Since then, the legislature, under Finneran's firm leadership,
has refused to do either So the court, in a second ruling, has
given clean elections advocates the unprecedented power to seize
state property and auction it off to raise the money needed to
fund candidates' campaigns. The first auction, of two state-owned
2001 Ford Expedition SUVs, along with several 2002 Ford station
wagons, is taking place on April 28. "We're seizing late
model cars with a high resale value," says David Donnelly
of Mass Voters, "so as to cause as little disruption to the
taxpayers as possible."
Mass Voters and its legal counselors at the National Voting
Rights Institute are also exploring selling off state-owned furniture
in Speaker Finneran's office, as well as the furniture of two
of his top allies. "Taking a love seat is not a hindrance
to the legislative process," Donnelly told reporters. This
bit of populist revenge has garnered mostly supportive editorials
in the press. Even the conservative Boston Herald wants to see
the law implemented and blames Finneran for the spectacle. Finneran's
chief of-staff has counter-sued to protect his boss's upholstery.
Finneran himself has blustered that he doesn't need any furniture,
since he mostly works on his feet.
While Massachusetts deadlocked, Maine, Vermont and Arizona
all implemented their clean elections systems. As a result, all
three saw promising results in their first run-through in 2000,
including more contested races, more women and minority candidates,
more time spent in grassroots campaigning, and the election of
a substantial number of less-beholden legislators-one-third of
Maine's legislature and one-fifth of Arizona's.
Those changes, in turn, helped make even more significant
legislative campaigns possible. In 1999, Maine's legislature put
price controls on prescription drugs (not fearing retribution
from pharmaceutical companies in the next election), and last
year it moved closer to adopting a single-payer health care system.

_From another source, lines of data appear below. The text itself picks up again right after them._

Lemma matching_elem n s id q : NoDup (ids s) -> (id, q) ∈ subscribers s -> (id ∈ matching n s <-> wakes_queue n q = true).
Proof.
  intros Hn Hin. unfold matching. rewrite list_elem_of_fmap. split.
  - intros ([id' q'] & E & [Hw Hin']%list_elem_of_filter). simpl in *. subst id'.
    apply (jsget_NoDup _ _ _ Hn) in Hin, Hin'. by simplify_eq.
  - intros Hw. exists (id, q). split; [done|]. by apply list_elem_of_filter.
Qed.
Lemma wakeAll_owes_none s id q : (id, q) ∈ subscribers s -> id ∉ owed (wakeAll s).
Proof.
  intros Hin. simpl. intros [Hn _]%list_elem_of_filter. apply Hn. by apply (list_elem_of_fmap_2 fst _ (id, q)).
Qed.
Lemma emit_wakes_ok n s : calls_ok s -> wakes_ok s -> wakes_ok (emit n s).
Proof.
  intros Hc [H1 H2 H3 H4 H5].
  assert (Hk : forall id, id ∈ owed s ++ matching n s -> (id < nextSubscriberId s)%nat).
  { intros id [Hi|Hi]%elem_of_app; [auto|]. unfold matching in Hi. apply (co_known s Hc).
    apply list_elem_of_fmap in Hi as (e & -> & [_ He]%list_elem_of_filter). by apply (list_elem_of_fmap_2 fst). }
  unfold emit. simpl. destruct (serverListens s) eqn:El; constructor; simpl; try done.
  - intros c Hr Hd id q Hin [Ho|Ho]%elem_of_app.
    + destruct (H4 c Hr Hd id q Hin Ho) as (m & Hm & Hw). exists m. split; [apply elem_of_app; by left|done].
    + exists n. split; [apply elem_of_app; right; by apply list_elem_of_singleton|].
      by apply (matching_elem n s id q (co_nodup s Hc) Hin).
  - intros c Hr Hd. by pose proof (H3 c Hr Hd).
  - intros c Hr Hd. by pose proof (H3 c Hr Hd).
Qed.
Lemma deliver_wakes_ok s : calls_ok s -> wakes_ok s -> wakes_ok (deliverNotification s).
Proof.
  intros Hc H. unfold deliverNotification. destruct (inflight s) as [|n rest] eqn:Ei; [done|]. simpl.
  assert (Hd : forall s', (forall id, id ∈ owed s' -> id ∈ owed s) -> nextSubscriberId s' = nextSubscriberId s ->
     listening s' = listening s -> running s' = running s -> (forall c, running s <> Some (Attached c)) ->
     reconnectMs s' = reconnectMs s -> wakes_ok s').
  { intros s' Ho En El Er Hn Eb. apply (detached_wakes_ok s); try done; [|by rewrite Er|rewrite Eb; apply H].
    rewrite El. destruct (listening s) eqn:E; [|done]. apply (wk_flag s H) in E as [c E]. by destruct (Hn c). }
  destruct (running s) as [[]|] eqn:Er; try (by apply Hd).
  - apply Hd; try done. simpl. by intros id [_ ?]%list_elem_of_filter.
  - destruct H as [H1 H2 H3 H4 H5]. constructor; simpl; try done.
    + intros id [_ Hi]%list_elem_of_filter. auto.
    + intros c Hr Hdis id q Hin [Hn Ho]%list_elem_of_filter.
      destruct (H4 c Hr Hdis id q Hin Ho) as (m & Hm & Hw). exists m. split; [|done]. rewrite Ei in Hm.
      apply elem_of_cons in Hm as [->|?]; [|done]. destruct Hn.
      by apply (matching_elem n s id q (co_nodup s Hc) Hin).
Qed.
Lemma after_not_attached s c : running (afterIteration s) <> Some (Attached c).
Proof. unfold afterIteration. simpl. by destruct (aborted s). Qed.
Lemma step_wakes_ok s e : calls_ok s -> wakes_ok s -> wakes_ok (hub_step s e).
Proof.
  intros Hc H. assert (Hb := wk_backoff s H).
  destruct e as [q|id|a|ok| |ok| | | | |ok| | | |n|]; unfold hub_step.
  - unfold subscribe. repeat case_match; try by apply register_wakes_ok. by destruct H.
  - case_match; [|done]. by apply close_wakes_ok.
  - destruct (running s) as [[]|] eqn:Er; try done. assert (El : listening s = false).
    { destruct (listening s) eqn:E; [|done]. apply (wk_flag s H) in E as [? ?]. congruence. }
    unfold connectAnswers. destruct a; [|eapply (detached_wakes_ok s); [done|done|done|done|apply after_not_attached|done]..].
    simpl. destruct (aborted _); by eapply (detached_wakes_ok s).
  - destruct (lateConnects s); [done|]. destruct ok; by destruct H.
  - destruct (running s) as [[]|] eqn:Er; try done. case_match; [done|].
    destruct H as [H1 H2 H3 H4 H5]; constructor; simpl; try done.
  - destruct (running s) as [[]|] eqn:Er; try done. case_match eqn:Eg; [|done]. unfold listenAnswers. destruct ok.
    + destruct H as [H1 H2 H3 H4 H5]. constructor; try done.
      * intros id [_ Hi]%list_elem_of_filter. auto.
      * simpl. split; [by eexists|done].
      * intros c _ Hd. simpl in *. rewrite Hd, orb_false_r in Eg. done.
      * intros c _ _ id q Hin Ho. exfalso. revert Ho. by apply (wakeAll_owes_none _ id q).
    + eapply (detached_wakes_ok s); try done. apply after_not_attached.
  - unfold clientFails. destruct (running s) as [[]|] eqn:Er; try done; destruct H as [H1 H2 H3 H4 H5]; constructor; simpl; try done; congruence.
  - destruct (running s) as [[]|] eqn:Er; try done. case_match; [|done]. eapply (detached_wakes_ok s); try done.
    + simpl. by intros id [_ ?]%list_elem_of_filter.
    + apply after_not_attached.
  - destruct (running s) as [p|] eqn:Er; [|done]. case_match; [|done]. unfold abortResumes. destruct p; try done; by eapply (detached_wakes_ok s).
  - destruct (running s) as [[]|] eqn:Er; try done. destruct H as [H1 H2 H3 H4 H5]; constructor; simpl; try done; congruence.
  - destruct (running s) as [[]|] eqn:Er; try done. case_match; [done|]. eapply (detached_wakes_ok s); try (by destruct ok).
    apply after_not_attached.
  - destruct (running s) as [[]|] eqn:Er; try done. eapply (detached_wakes_ok s); try done.
    + simpl. destruct (listening s) eqn:E; [|done]. apply (wk_flag s H) in E as [? ?]. congruence.
    + intros c. simpl. by destruct (aborted s).
    + change (reconnectMs (sleepEnds s)) with (Z.min RECONNECT_MAX_MS (reconnectMs s * 2)).
      unfold RECONNECT_INITIAL_MS, RECONNECT_MAX_MS in *. lia.
  - destruct (running s) as [[]|] eqn:Er; try done. eapply (detached_wakes_ok s); try done.
    simpl. destruct (listening s) eqn:E; [|done]. apply (wk_flag s H) in E as [? ?]. congruence.
  - by apply resume_wakes_ok.
  - by apply emit_wakes_ok.
  - by apply deliver_wakes_ok.
Qed.
Lemma run_wakes_ok evs : calls_ok (run hub_step newHub evs) /\ wakes_ok (run hub_step newHub evs).
Proof.
  apply (run_invariant hub_step (fun s => calls_ok s /\ wakes_ok s)).
  - intros s e [Hc H]. split; [by apply step_calls_ok|by apply step_wakes_ok].
  - split; [apply new_calls_ok|apply new_wakes_ok].
Qed.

In Arizona, the freshman class of "clean" legislators
was able to change a key rule that had kept some bills forever
stalled in committee, with the result that the state has finally
opted into a federal program subsidizing health insurance for
children.
Now, about 75 percent of all candidates in Maine and Arizona
have signed up to run clean in 2002. The fact that they don t
have to take a dime from moneyed interests means that lobbyists
have to relate to them differently. "Their approach is 'May
we talk to you and share some information,' not 'I did something
for you, now you owe me,' " says Arizona state Rep. Jim Sedillo.
Or as Maine state Sen. Beth Edmonds, the chairwoman of her chamber's
Labor Committee, says, "When we're dealing with workers'
compensation, none of the 50 insurance companies lining the back
of the hearing room-none of them-have any ownership of me."
News like that has kept reformers in Massachusetts motivated,
despite the unbelievable intransigence coming from the legislature.
When the car auction was announced, Mass Voters' Donnelly pointed
out that all three branches of the state's government had the
power to step in and break the impasse over clean elections. The
legislature could release the $23 million sitting in the treasury
that it had previously earmarked for the system; the courts could
issue a ruling seizing that "cash property"; or the
governor could invoke her emergency powers and release the funds.
One way or another, the 30 or so candidates still seeking
to run "clean" will get their funds-though there's no
doubt in Massachusetts that Finneran's shenanigans have drastically
crippled the law for this cycle. Ultimately, the voters will have
to take their revenge at the ballot box.
Micah L. Sifry, Public Campaign's senior analyst, is the author
of Spoiling for a Fight: Third-Party Politics in America (Routledge).